Global Instance stat_eq_dec : EqDecision stat.
Proof. solve_decision. Defined.

(** The fields of [SinkConf] that [newSinkNode] reads; a duration counts
    nanoseconds. *)
Record SinkConf : Type := MkSinkConf {
  ResendInterval : Z;
  EnableCache : bool;
  ResendAlterQueue : bool;
  MemoryCacheThreshold : Z;
  BufferLength : Z
}.

(** [time.Millisecond] *)
Definition Millisecond : Z := 1000000.

(** The interval [newSinkNode] settles on. *)
Definition retry_interval (sc : SinkConf) (isRetry : bool) : Z :=
  let retry := ResendInterval sc in
  if (EnableCache sc || isRetry) && bool_decide (retry <= 0)
  then 100 * Millisecond   (* default retry interval to 100ms *)
  else retry.

(** The [rOpt.BufferLength] that [newSinkNode] gives to the embedded node:
    the length of the input channel. *)
Definition buffer_length (sc : SinkConf) (isRetry : bool) : Z :=
  if isRetry || (EnableCache sc && negb (ResendAlterQueue sc))
  then MemoryCacheThreshold sc
  else BufferLength sc.

Inductive strategy : Type := BytesCollect | TupleCollect.

Section Build.
Variable K : Type.
(** [newDefaultSinkNode(name, &rOpt)] of the embedded node, by the input
    buffer length it is given: the name, [sendError] and [ctrlCh] it sets. *)
Variable newDefaultSinkNode : string -> Z -> string * bool * option nat.

(** [newSinkNode]: the sink is nil yet. *)
Definition newSinkNode (name : string) (eoflimit : Z) (sc : SinkConf)
    (isRetry : bool) : SinkNode (option K) :=
  let retry := retry_interval sc isRetry in
  let '(nm, se, ch) := newDefaultSinkNode name (buffer_length sc isRetry) in
  MkSinkNode nm se ch None eoflimit 0 retry None.

(** [NewBytesSinkNode]: the node, the strategy it collects with, and the
    error, which is always nil. *)
Definition NewBytesSinkNode (name : string) (sink : K) (eoflimit : Z)
    (sc : SinkConf) (isRetry : bool)
    : SinkNode (option K) * strategy * option error :=
  let n := newSinkNode name eoflimit sc isRetry in
  (set_sink (Some sink) n, BytesCollect, None).

(** [NewTupleSinkNode] *)
Definition NewTupleSinkNode (name : string) (sink : K) (eoflimit : Z)
    (sc : SinkConf) (isRetry : bool)
    : SinkNode (option K) * strategy * option error :=
  let n := newSinkNode name eoflimit sc isRetry in
  (set_sink (Some sink) n, TupleCollect, None).

(** [SetResendOutput] *)
Definition SetResendOutput (output : option (chan item)) (s : SinkNode K)
    : SinkNode K :=
  set_resendOut output s.

(** What a bytes collector is given: the raw tuple received, or a new
    [xsql.RawTuple] holding only the [Rawdata]. *)
Inductive raw_arg : Type :=
| TheRaw (d : item)
| NewRaw (rawdata : string).

(** The collaborators of [bytesCollect]: [Collect] of the
    [api.BytesCollector], whether the dynamic type of an item implements
    [api.RawTuple], and what [%T] prints for it. *)
Variable CollectRaw : K -> raw_arg -> K * option error.
Variable isRawTuple : item -> bool.
Variable TypeName : item -> string.

Definition not_raw (d : item) : error :=
  fmt_Errorf ("expect api.RawTuple data type but got " +:+ TypeName d).

(** [bytesCollect].  A nil interface matches no case of the type switch. *)
Definition bytesCollect (k : K) (data : item) : K * option error :=
  match data with
  | INil => (k, Some (not_raw data))
  | _ =>
      if isRawTuple data then CollectRaw k (TheRaw data)
      else
        match data with
        | IError d => CollectRaw k (NewRaw (Error d))
        | _ => (k, Some (not_raw data))
        end
  end.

◆ ◆ ◆

● **Prompt**:
Taking the entries above, write out exactly the lines starting with the line containing "MemoryCacheThreshold : Z;" and going on through the line containing "(** [SetResendOutput] *)", both included, and nothing else.

● **Response to the task**:
  MemoryCacheThreshold : Z;
  BufferLength : Z
}.

(** [time.Millisecond] *)
Definition Millisecond : Z := 1000000.

(** The interval [newSinkNode] settles on. *)
Definition retry_interval (sc : SinkConf) (isRetry : bool) : Z :=
  let retry := ResendInterval sc in
  if (EnableCache sc || isRetry) && bool_decide (retry <= 0)
  then 100 * Millisecond   (* default retry interval to 100ms *)
  else retry.

(** The [rOpt.BufferLength] that [newSinkNode] gives to the embedded node:
    the length of the input channel. *)
Definition buffer_length (sc : SinkConf) (isRetry : bool) : Z :=
  if isRetry || (EnableCache sc && negb (ResendAlterQueue sc))
  then MemoryCacheThreshold sc
  else BufferLength sc.

Inductive strategy : Type := BytesCollect | TupleCollect.

Section Build.
Variable K : Type.
(** [newDefaultSinkNode(name, &rOpt)] of the embedded node, by the input
    buffer length it is given: the name, [sendError] and [ctrlCh] it sets. *)
Variable newDefaultSinkNode : string -> Z -> string * bool * option nat.

(** [newSinkNode]: the sink is nil yet. *)
Definition newSinkNode (name : string) (eoflimit : Z) (sc : SinkConf)
    (isRetry : bool) : SinkNode (option K) :=
  let retry := retry_interval sc isRetry in
  let '(nm, se, ch) := newDefaultSinkNode name (buffer_length sc isRetry) in
  MkSinkNode nm se ch None eoflimit 0 retry None.

(** [NewBytesSinkNode]: the node, the strategy it collects with, and the
    error, which is always nil. *)
Definition NewBytesSinkNode (name : string) (sink : K) (eoflimit : Z)
    (sc : SinkConf) (isRetry : bool)
    : SinkNode (option K) * strategy * option error :=
  let n := newSinkNode name eoflimit sc isRetry in
  (set_sink (Some sink) n, BytesCollect, None).

(** [NewTupleSinkNode] *)
Definition NewTupleSinkNode (name : string) (sink : K) (eoflimit : Z)
    (sc : SinkConf) (isRetry : bool)
    : SinkNode (option K) * strategy * option error :=
  let n := newSinkNode name eoflimit sc isRetry in
  (set_sink (Some sink) n, TupleCollect, None).

(** [SetResendOutput] *)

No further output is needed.